Re: Warn when parallel restoring a custom dump without data offsets

From: Justin Pryzby <pryzby(at)telsasoft(dot)com>
To: David Gilman <davidgilman1(at)gmail(dot)com>
Cc: Tom Lane <tgl(at)sss(dot)pgh(dot)pa(dot)us>, pgsql-hackers(at)lists(dot)postgresql(dot)org, thomas(dot)munro(at)gmail(dot)com
Subject: Re: Warn when parallel restoring a custom dump without data offsets
Date: 2020-05-23 22:47:51
Message-ID: 20200523224751.GP4472@telsasoft.com
Views: Raw Message | Whole Thread | Download mbox | Resend email
Thread:
Lists: pgsql-hackers

On Sat, May 23, 2020 at 03:54:30PM -0400, David Gilman wrote:
> I've rounded this patch out with a test and I've set up the commitfest
> website for this thread. The latest patches are attached and I think
> they are ready for review.

Thanks. https://commitfest.postgresql.org/28/2568/
I'm not sure this will be considered a bugfix, since the behavior is known.
Maybe eligible for backpatch though (?)

Your patch was encoded, so this is failing:
http://cfbot.cputube.org/david-gilman.html

Ideally CFBOT would deal with that (maybe by using git-am - adding Thomas), but
I think you sent using gmail web interface, which also reordered the patches.
(CFBOT *does* sort them, but it's a known annoyance).

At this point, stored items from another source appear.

(** A model whose loss is 1.0 on every window. *)
Definition unit_loss (m : Model float) (data : Tensor2) (h : option unit)
  (targets : list Z) : float * option unit := (1%float, h).

Definition no_hidden (m : Model float) (bsz : Z) : unit := tt.

(** Stand-ins for the remaining collaborators. *)
Definition toy_backward (m : Model float) (data : Tensor2) (h : option unit)
  (targets : list Z) : Model float * option unit := (m, h).

Definition toy_clip (m : Model float) (c : float) : Model float := m.

Definition toy_exp (f : float) : result float := Ok f.

Definition toy_adamw_step (o : Optimizer unit) (m : Model float)
  : Optimizer unit * Model float := (o, m).

(** Variants of an argument record. *)
Definition with_bptt (a : Args) (b : Z) : Args :=
  mkArgs (model_name a) (norder a) (pad_vocab a) (optim a) (lr_init a)
         (clip a) (lr_decay_rate a) (weight_decay a) (epochs a)
         (batch_size a) (eval_batch_size a) b (patience a)
         (train_eval_interval a) (dry_run a).

Definition with_norder (a : Args) (n : Z) : Args :=
  mkArgs (model_name a) n (pad_vocab a) (optim a) (lr_init a)
         (clip a) (lr_decay_rate a) (weight_decay a) (epochs a)
         (batch_size a) (eval_batch_size a) (bptt a) (patience a)
         (train_eval_interval a) (dry_run a).

Definition with_patience (a : Args) (p : Z) : Args :=
  mkArgs (model_name a) (norder a) (pad_vocab a) (optim a) (lr_init a)
         (clip a) (lr_decay_rate a) (weight_decay a) (epochs a)
         (batch_size a) (eval_batch_size a) (bptt a) p
         (train_eval_interval a) (dry_run a).


Definition with_dry_run (a : Args) : Args :=
  mkArgs (model_name a) (norder a) (pad_vocab a) (optim a) (lr_init a)
         (clip a) (lr_decay_rate a) (weight_decay a) (epochs a)
         (batch_size a) (eval_batch_size a) (bptt a) (patience a)
         (train_eval_interval a) true.


Definition with_interval (a : Args) (n : Z) : Args :=
  mkArgs (model_name a) (norder a) (pad_vocab a) (optim a) (lr_init a)
         (clip a) (lr_decay_rate a) (weight_decay a) (epochs a)
         (batch_size a) (eval_batch_size a) (bptt a) (patience a)
         n (dry_run a).

(** Plain gradient descent with windows of two rows. *)
Definition sgd_window_args : Args := with_bptt sgd_args 2.

(** The first window of the 26 tokens in pad-start mode, pad id 0. *)
Definition first_pad_window : Tensor2 :=
  mkTensor2 4 [[0;0;0;0];[0;0;0;0];[0;0;0;0];[0;0;0;0];[0;6;12;18]].

(** The first sequential window of the 26 tokens. *)
Definition first_seq_window : Tensor2 :=
  mkTensor2 4 [[0;6;12;18];[1;7;13;19]].

(** The globals with which the toy run starts. *)
Definition toy_start (a : Args) (file0 : option (Model float))
  : Globals float unit := start a unit toy_model file0.

(** ** Notions used in the statements *)

(** The decisions of consecutive validations. *)
Definition validations (args : Args) {FTensor OptState : Type}
  (val_losses : list float) : M FTensor OptState unit :=
  for_each val_losses (@checkpoint_or_decay args FTensor OptState).


(** The specification's checkpoint rule at one validation: the model is
    saved exactly when the loss is strictly below the recorded best, or
    none is recorded. *)
Definition saves_iff_strictly_lower (args : Args)
  {FTensor OptState : Type} (g : Globals FTensor OptState)
  (val_loss : float) : Prop :=
  forall g',
    checkpoint_or_decay args val_loss g = (g', Ok tt) ->
    (trace g' = trace g ++ [SaveModel (model g)]
     <-> match best_val_loss g with
         | None => True
         | Some b => (val_loss <? b)%float = true
         end).

(** Rows [a .. a+n-1] of a list of rows. *)
Definition rows_from {A : Type} (l : list A) (a n : Z) : list A :=
  firstn (Z.to_nat n) (skipn (Z.to_nat a) l).

(** The ids of the pad prefix, top to bottom: [norder] times the reserved
    pad id, or the last [norder] ids below [ntok]. *)
Definition pad_ids (args : Args) (pad_id ntok : Z) : list Z :=
  if pad_vocab args
  then map (fun k => ntok - norder args + Z.of_nat k)
           (seq 0 (Z.to_nat (norder args)))
  else repeat pad_id (Z.to_nat (norder args)).

(** The pad prefix for [m] columns: one row of [m] equal entries per id. *)
Definition pad_prefix (args : Args) (pad_id ntok : Z) (m : nat)
  : list (list Z) :=
  map (fun v => repeat v m) (pad_ids args pad_id ntok).

(** The specification's comparison of the two modes at one window
    start: the pad-start target has one more token per column than the
    sequential target. *)
Definition one_more_prediction (args : Args) (pad_id : Z) (source : Tensor2)
  (i ntok : Z) : Prop :=
  forall dp tp ds ts,
    get_batch args pad_id source i ntok true = Ok (dp, tp) ->
    get_batch args pad_id source i ntok false = Ok (ds, ts) ->
    Py.len tp = Py.len ts + size1 source.

(** The specification's invariant of a window: data and target hold the
    same number of tokens per column. *)
Definition same_token_count (args : Args) (pad_id : Z) (source : Tensor2)
  (i ntok : Z) (pad_start : bool) : Prop :=
  forall data target,
    get_batch args pad_id source i ntok pad_start = Ok (data, target) ->
    Py.len target = size0 data * size1 source.

(** The variables that the decision reads and writes are the same in
    two states. *)
Definition same_control {FTensor OptState : Type}
  (g g' : Globals FTensor OptState) : Prop :=
  lr g' = lr g
  /\ best_val_loss g' = best_val_loss g
  /\ patience_count g' = patience_count g
  /\ save_file g' = save_file g.



(** The targets of the windows at [starts], one after the other. *)
Definition window_targets (args : Args) (pad_id : Z) (source : Tensor2)
  (ntok : Z) (pad_start : bool) (starts : list Z) : list Z :=
  concat (map (fun i =>
                 match get_batch args pad_id source i ntok pad_start with
                 | Ok w => snd w
                 | Raise _ => []
                 end) starts).


(** A recorded best loss comes with a saved model. *)
Definition checkpoint_present {FTensor OptState : Type}
  (g : Globals FTensor OptState) : Prop :=
  best_val_loss g <> None -> save_file g <> None.


(** Started in a state with [P], the computation ends in a state with
    [Q], or raises an exception with [E]. *)
Definition triple {FTensor OptState A : Type}
  (P : Globals FTensor OptState -> Prop) (c : M FTensor OptState A)
  (Q : Globals FTensor OptState -> Prop) (E : exn -> Prop) : Prop :=
  forall g g' r,
    P g -> c g = (g', r) ->
    match r with
    | Ok _ => Q g'
    | Raise e => E e
    end.

(** The number of learning-rate decays a trace reports. *)
Fixpoint decays {FTensor : Type} (tr : list (Event FTensor)) : nat :=
  match tr with
  | [] => 0
  | DecayLR _ :: tr' => S (decays tr')
  | _ :: tr' => decays tr'
  end.


(** * Properties *)

(** ** The Python built-ins on small inputs *)

Example slice_examples :
  Py.slice [10; 11; 12; 13] 1 3 = [11; 12]
  /\ Py.slice [10; 11; 12; 13] 2 9 = [12; 13]
  /\ Py.slice [10; 11; 12; 13] 0 (-1) = [10; 11; 12]
  /\ Py.slice [10; 11; 12; 13] 3 2 = [].
Proof. repeat split. Qed.

Example range_examples :
  Py.range 0 5 2 = Ok [0; 2; 4]
  /\ Py.range 0 6 2 = Ok [0; 2; 4]
  /\ Py.range 0 5 (-2) = Ok []
  /\ Py.range 0 (-1) (-1) = Ok [0]
  /\ Py.range 0 5 0 = Raise ValueError
  /\ Py.range2 26 30 = [26; 27; 28; 29].
Proof. repeat split. Qed.

Example float_examples :
  PyFloat.truediv 7 4 = Ok 1.75%float
  /\ (q <- PyFloat.truediv 7 4 ;; PyFloat.to_int q) = Ok 1
  /\ PyFloat.to_int (-2.5)%float = Ok (-2)
  /\ PyFloat.truediv 7 0 = Raise ZeroDivisionError
  /\ PyFloat.truthy 0%float = false
  /\ PyFloat.truthy (-0)%float = false
  /\ PyFloat.truthy nan = true.
Proof. repeat split. Qed.
(** When WeasyPrint raises, the request raises the same exception after
    [reports/report.html] has been replaced by the page of this run, while
    [reports/report.pdf] is what it was: the two reports no longer show
    the same run. *)
Theorem pdf_failure_leaves_new_html (E : env) (content text html : string) (st : fs)
    (rs : list row) (e : exn) :
  temp_path E <> report_html_path ->
  temp_path E <> report_pdf_path ->
  extract_text E content = Ok text ->
  analyze_each E 0 (iso_controls E) text [] = Ok rs ->
  render_rows E rs (page_head E (now E) (summarize rs)) = Ok html ->
  write_pdf E (html +:+ page_foot) = Raise e ->
  fst (analyze_pdf E content st) = Raise e
  /\ files (snd (analyze_pdf E content st)) !! report_html_path = Some (html +:+ page_foot)
  /\ files (snd (analyze_pdf E content st)) !! report_pdf_path
     = files st !! report_pdf_path.
Proof.
  intros Hne1 Hne2 Htext Hloop Hrows Hpdf. rewrite analyze_pdf_unfold. cbn [fst snd].
  destruct (analyze_body_rendering E content text st rs Htext Hloop) as (st2 & _ & Hrun).
  rewrite Hrows, Hpdf in Hrun. destruct Hrun as [-> Hfiles]. cbn [fst snd].
  destruct (cleaned_files E st2) as [-> _]. rewrite Hfiles. unfold saved. cbn [files].
  split; [reflexivity|]. split.
  - rewrite lookup_delete_ne by assumption. apply lookup_insert_eq.
  - rewrite lookup_delete_ne by assumption.
    rewrite lookup_insert_ne by discriminate. now rewrite lookup_insert_ne.
Qed.

Lemma pdf_failure_leaves_new_html_witness :
  fst (analyze_pdf Demo.world_no_pdf Demo.upload Demo.disk) = Raise RenderError
  /\ files (snd (analyze_pdf Demo.world_no_pdf Demo.upload Demo.disk)) !! report_html_path
     = Some (Demo.page_known +:+ page_foot)
  /\ files (snd (analyze_pdf Demo.world_no_pdf Demo.upload Demo.disk)) !! report_pdf_path
     = files Demo.disk !! report_pdf_path.
Proof.
  apply (pdf_failure_leaves_new_html Demo.world_no_pdf Demo.upload Demo.policy_text
           Demo.page_known Demo.disk Demo.results_known RenderError).
  - discriminate.
  - discriminate.
  - vm_compute. reflexivity.
  - vm_compute. reflexivity.
  - vm_compute. reflexivity.
  - reflexivity.
Defined.
(** The token helper ([#utils/jwt.js]): [sign] a payload, [verify] a token
    ([None] when [verify] throws). *)
Class Jwt : Type := {
  jwt_sign : Claims -> string;
  jwt_verify : string -> option Claims
}.

(** The Zod schemas ([#validations/*.js]) with [safeParse] and the error
    formatter ([#utils/format.js]): [inl] is a failed parse, [inr] carries
    [validationResult.data]. *)
Class Validation : Type := {
  ZodError : Type;
  formatValidationError : ZodError -> Json;
  signupSchema : Json -> ZodError + SignupData;
  signInSchema : Json -> ZodError + SignInData;
  userIdSchema : string -> ZodError + Z;
  updateUserSchema : Json -> ZodError + Patch
}.

Section Model.
Context {bcrypt : Bcrypt} {jwttoken : Jwt} {zod : Validation}.

(** *** services/auth.service.js *)

Definition hashPassword (salt : Salt) (password : string) : string :=
  bcrypt_hashSync password 12 salt.

Definition comparePassword (password hashedPassword : string) : bool :=
  bcrypt_compare password hashedPassword.

Definition authenticateUser (d : SignInData) : Db AuthUser :=
  try_catch
    (existingUser <- select_from_users_where (eq_email (si_email d)) 1 ;;
     match existingUser with
     | [] => throw "User not found"
     | user :: _ =>
         let isPasswordValid := comparePassword (si_password d) (users.password user) in
         if negb isPasswordValid then throw "Invalid password"
         else ret (mkAuthUser (users.id user) (users.name user) (users.email user)
                              (users.role user) (users.created_at user))
     end)
    (fun e => throw e).

Definition createUser (now : Z) (salt : Salt) (d : SignupData) : Db AuthUser :=
  let role := or_else (sd_role d) "user" in
  try_catch
    (existingUser <- select_from_users_where (eq_email (sd_email d)) 1 ;;
     if (0 <? List.length existingUser)%nat
     then throw "User with this email already exists"
     else
       let password_hash := hashPassword salt (sd_password d) in
       returned <- insert_into_users now
                     (mkNewUser (sd_name d) (sd_email d) password_hash role) ;;
       match returned with
       | newUser :: _ => ret (auth_user newUser)
       | [] => throw "Cannot read properties of undefined (reading 'email')"
       end)
    (fun e => throw e).

(** *** services/users.services.js (under the names the controller
    imports them by) *)

Definition getAllUsersService : Db (list UserView) :=
  try_catch
    (allUsers <- select_from_users ;; ret (map user_view allUsers))
    (fun _ => throw "Failed to retrieve users").

Definition getUserByIdService (i : Z) : Db UserView :=
  try_catch
    (user <- select_from_users_where_id i 1 ;;
     match user with
     | [] => throw "User not found"
     | u :: _ => ret (user_view u)
     end)
    (fun e => throw e).

(** [if (updates.password) updates.password = await hashPassword(updates.password)] *)
Definition hash_updates (salt : Salt) (updates : Patch) : Patch :=
  match p_password updates with
  | Some pw =>
      if truthy pw
      then mkPatch (p_name updates) (p_email updates) (Some (hashPassword salt pw))
                   (p_role updates)
      else updates
  | None => updates
  end.

(** The result is [None] when the destructured array is empty
    ([undefined] in the source). *)
Definition updateUserService (now : Z) (salt : Salt) (i : Z) (updates : Patch)
  : Db (option UserView) :=
  try_catch
    (existingUser <- select_from_users_where_id i 1 ;;
     match existingUser with
     | [] => throw "User not found"
     | _ :: _ =>
         let updateData := hash_updates salt updates in
         returned <- update_users_set_where_id updateData now i ;;
         ret (option_map user_view (hd_error returned))
     end)
    (fun e => throw e).

Definition deleteUserService (i : Z) : Db (option DeletedUser) :=
  try_catch
    (existingUser <- select_from_users_where_id i 1 ;;
     match existingUser with
     | [] => throw "User not found"
     | _ :: _ =>
         returned <- delete_from_users_where_id i ;;
         ret (option_map deleted_user (hd_error returned))
     end)
    (fun e => throw e).

(** *** controllers *)

Definition Handler : Type := Request -> DB -> Outcome * DB.

(** [try { ... return res.status(..).json(..) } catch (e) { ... }]: the
    body of a controller computes the response it sends; the [catch]
    clause turns a thrown message into a response or into [next(e)]. *)
Definition respond (m : Db Response) (on_error : Error -> Outcome)
  : DB -> Outcome * DB :=
  fun db =>
    match m db with
    | (Ok res, db') => (Sent res, db')
    | (Throw e, db') => (on_error e, db')
    end.
Definition group (m : match_obj) (i : nat) : pystr :=
  match i with
  | O => m_text m
  | S j => nth j (m_groups m) []
  end.

(** [pattern.match(s)]: a match that starts at the first character. *)
Definition re_match (r : regex) (s : pystr) : option match_obj :=
  match_re r s []
    (fun s' groups =>
       Some {| m_text := firstn (length s - length s') s;
               m_groups := groups;
               m_rest := s' |}).

(** [re.sub(pattern, repl, s)] with a function [repl], for a pattern that
    matches no empty string: left to right, the leftmost match at each
    point is replaced and the scan resumes behind it. [skip] counts the
    characters of the current match still to be passed over. *)
Fixpoint re_sub_from (r : regex) (repl : match_obj -> pystr) (skip : nat)
    (s : pystr) : pystr :=
  match s with
  | [] => []
  | c :: s' =>
      match skip with
      | S n => re_sub_from r repl n s'
      | O =>
          match re_match r s with
          | Some m =>
              match length (m_text m) with
              | O => c :: re_sub_from r repl 0 s'
              | S n => repl m ++ re_sub_from r repl n s'
              end
          | None => c :: re_sub_from r repl 0 s'
          end
      end
  end.

Definition re_sub (r : regex) (repl : match_obj -> pystr) (s : pystr) : pystr :=
  re_sub_from r repl 0 s.

(** What [re] can match: the text [a] belongs to [r], with the groups [gs]
    in the order of their opening parentheses. *)
Fixpoint Parses (r : regex) (a : pystr) (gs : list pystr) : Prop :=
  match r with
  | Lit l => a = l /\ gs = []
  | One cs => exists c, a = [c] /\ in_charset cs c = true /\ gs = []
  | Star cs => forallb (in_charset cs) a = true /\ gs = []
  | Plus cs => a <> [] /\ forallb (in_charset cs) a = true /\ gs = []
  | Cat r1 r2 =>
      exists a1 a2 g1 g2,
        a = a1 ++ a2 /\ gs = g1 ++ g2 /\ Parses r1 a1 g1 /\ Parses r2 a2 g2
  | Group r' => exists g, gs = a :: g /\ Parses r' a g
  end.

(** [pattern.search(s)]: what precedes the leftmost match, and the match. *)
Fixpoint re_search (r : regex) (s : pystr) : option (pystr * match_obj) :=
  match re_match r s with
  | Some m => Some ([], m)
  | None =>
      match s with
      | [] => None
      | c :: s' =>
          match re_search r s' with
          | Some (before, m) => Some (c :: before, m)
          | None => None
          end
      end
  end.

(** ** process_imports *)

(** The pattern of the source. Group 1: the word import, any run of
    characters of the line, the word from, white space, a quote. Group 2:
    one character of the line, then any run of characters that are not
    quotes. Group 3: a quote. *)
Definition import_pattern : regex :=
  Cat (Group (Cat (Lit (str "import"))
             (Cat (Star Dot)
             (Cat (Lit (str "from"))
             (Cat (Plus Space)
                  (One Quote))))))
 (Cat (Group (Cat (One Dot) (Star NotQuote)))
      (Group (One Quote))).

Definition replace_import (m : match_obj) : pystr :=
  let import_path := group m 2 in
  if startswith import_path (str ".") then
    str "// Original import: " ++ group m 0 ++ [chr_nl]
    ++ str "// Flattened version would be: import from '" ++ import_path
    ++ str "'"
  else group m 0.

Definition process_imports (content file_path : pystr) : pystr :=
  re_sub import_pattern replace_import content.

(** ** The files a run leaves behind *)

Record chunk_entry : Type := {
  files : list pystr;
  file_count : nat
}.

(** The dictionary [create_chunk_manifest] hands to [json.dump]. *)
Record manifest : Type := {
  manifest_project_path : pystr;
  total_chunks : nat;
  manifest_chunks : list (pystr * chunk_entry)
}.

Inductive artifact : Type :=
| TextFile (text : pystr)
| JsonFile (m : manifest)
(** what a write of [data] that raised behind [open] leaves: the first
    [written] characters of the file it was to be *)
| PartialFile (written : nat) (data : artifact).

(** [d[k] = v] on a dictionary kept in insertion order. *)
Fixpoint dict_set {V : Type} (d : list (pystr * V)) (k : pystr) (v : V)
    : list (pystr * V) :=
  match d with
  | [] => [(k, v)]
  | (k', v') :: d' =>
      if str_eqb k' k then (k', v) :: d' else (k', v') :: dict_set d' k v
  end.

Fixpoint dict_get {V : Type} (d : list (pystr * V)) (k : pystr) : option V :=
  match d with
  | [] => None
  | (k', v') :: d' => if str_eqb k' k then Some v' else dict_get d' k
  end.

(** The output directory, and how many writes the run has attempted. *)
Record world : Type := {
  disk : list (pystr * artifact);
  attempts : nat
}.

Definition empty_world : world := {| disk := []; attempts := 0 |}.

(** ** Computations that write files and may raise *)

Inductive result (A : Type) : Type :=
| Ok (a : A)
| Raise (e : exn).

Arguments Ok {A} a.
Arguments Raise {A} e.

Definition M (A : Type) : Type := world -> result A * world.

Definition ret {A : Type} (a : A) : M A := fun w => (Ok a, w).

Definition raise {A : Type} (e : exn) : M A := fun w => (Raise e, w).

Definition bind {A B : Type} (m : M A) (k : A -> M B) : M B :=
  fun w =>
    match m w with
    | (Ok a, w') => k a w'
    | (Raise e, w') => (Raise e, w')
    end.

(** [try: m  except Exception as e: handler(e)] *)
Definition try_except {A : Type} (m : M A) (handler : exn -> M A) : M A :=
  fun w =>
    match m w with
    | (Ok a, w') => (Ok a, w')
    | (Raise e, w') => handler e w'
    end.

Notation "x <- m ;; k" := (bind m (fun x => k))
  (at level 61, m at next level, right associativity).
Notation "m ;;; k" := (bind m (fun _ => k))
  (at level 61, right associativity).

(** What an attempt that raises leaves of the directory: [open(path, 'w')]
    creates or empties the file before anything is written, so only an
    attempt in which [open] itself raises leaves the directory as it was. *)
Definition after_failed_write (env : Env) (path : pystr) (data : artifact)
    (w : world) : world :=
  {| disk := match written_before_raise env (attempts w) with
             | Some written => dict_set (disk w) path (PartialFile written data)
             | None => disk w
             end;
     attempts := S (attempts w) |}.
(** X13: no rotation that starts at bit 0 rotates.  On a range
    [0, bit_length) of fewer than [2^31] bits, a call whose amount is
    not a multiple of the length aborts: its first reversal starts at
    bit 0, where [wholel - 1] is [SIZE_MAX] and [reverse_short] writes
    bit [SIZE_MAX]. *)
Theorem rotate_at_bit_0_aborts (b : bitarray) (bit_length amount : Z) :
  wf b -> bit_sz b <= SIZE_MAX ->
  0 < bit_length <= bit_sz b -> bit_length < 2 ^ 31 ->
  SSIZE_MIN < amount <= SSIZE_MAX -> amount mod bit_length <> 0 ->
  bitarray_rotate b 0 bit_length amount = Aborted.
Proof.
  intros Hwf Hmax Hlen H31 Hk Hnz. unfold bitarray_rotate.
  rewrite to_size_t_small by lia.
  rewrite assert_true, ret_bind by (apply Z.leb_le; lia).
  rewrite ssize_neg_returns, ret_bind by exact Hk.
  pose proof (Z.rem_bound_abs (- amount) bit_length ltac:(lia)) as Hrem.
  rewrite modulo_returns, ret_bind by (unfold SSIZE_MAX; lia).
  rewrite Z.mod_opp_l_nz by lia.
  pose proof (Z.mod_pos_bound amount bit_length ltac:(lia)) as Hm.
  set (r := bit_length - amount mod bit_length).
  assert (Hr : 0 < r < bit_length) by (unfold r; lia).
  assert (Hint : to_int r = r).
  { unfold to_int. apply to_signed_small; [lia|].
    change (32 - 1) with 31. lia. }
  rewrite Hint.
  replace (bit_length =? 0) with false by (symmetry; apply Z.eqb_neq; lia).
  replace (r =? 0) with false by (symmetry; apply Z.eqb_neq; lia).
  simpl orb. cbv iota. unfold bitarray_rotate_left.
  rewrite (to_size_t_small r) by lia.
  replace (r =? 0) with false by (symmetry; apply Z.eqb_neq; lia).
  rewrite (to_size_t_small (0 + r)) by lia.
  rewrite (to_size_t_small (0 + r - 1)) by lia.
  rewrite reverse_at_0_aborts by (auto; lia). reflexivity.
Qed.

Lemma rotate_at_bit_0_aborts_witness :
  bitarray_rotate rotate_scenario 0 10 3 = Aborted.
Proof.
  apply (rotate_at_bit_0_aborts rotate_scenario 10 3);
    try (vm_compute; congruence); try (vm_compute; split; congruence).
Defined.

Lemma reverse_short_shape b left right b' :
  reverse_short b left right = Returns b' ->
  bit_sz b' = bit_sz b /\ length (buf b') = length (buf b).
Proof.
  apply (reverse_short_pres
           (fun b b' => bit_sz b' = bit_sz b /\
                        length (buf b') = length (buf b))).
  - intros; tauto.
  - intros b1 b2 b3 [? ?] [? ?]. split; congruence.
  - intros b0 k x b0' H. apply buf_write_shape in H. tauto.
Qed.

Lemma reverse_byte_to_SIZE_MAX b i b' :
  0 <= i < SIZE_MAX -> Z.of_nat (length (buf b)) <= SIZE_MAX ->
  reverse_byte b i SIZE_MAX <> Returns b'.
Proof.
  intros Hi Hlen H. unfold reverse_byte in H.
  destruct (Z.to_nat (SIZE_MAX - i)) as [|fuel] eqn:E; [lia|].
  cbn [reverse_byte_loop] in H.
  replace (i <? SIZE_MAX) with true in H by (symmetry; apply Z.ltb_lt; lia).
  do 2 bind_inv H. unfold buf_read in H1.
  destruct (Z.ltb_spec SIZE_MAX (Z.of_nat (length (buf b)))); [lia|].
  discriminate.
Qed.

> dump file was written with data offsets pg_restore can seek directly to

offsets COMMA

> pg_restore would only find the TOC if it happened to be immediately

"immediately" is wrong, no ? I thought the problem was if we seeked to D and
then looked for C, we wouldn't attempt to go backwards.

> read request only when restoring a custom dump file without data offsets.

remove "only"

> of a bunch of extra tiny reads when pg_restore starts up.

I would have thought to mention the seeks() ; but it's true that the read()s now
grow quadratically. I did run a test, but I don't know how many objects would
be unreasonable or how many it'd take to show a problem.

Maybe we should avoid fseeko(0, SEEK_SET) unless we need to wrap around after
EOF - I'm not sure.

Maybe the cleanest way would be to pre-populate a structure with all the TOC
data and loop around that instead of seeking around the file ? Can we use the
same structure as pg_dump ?

Otherwise, that makes me think of commit 42f70cd9c. Make it's not a good
parallel or example for this case, though.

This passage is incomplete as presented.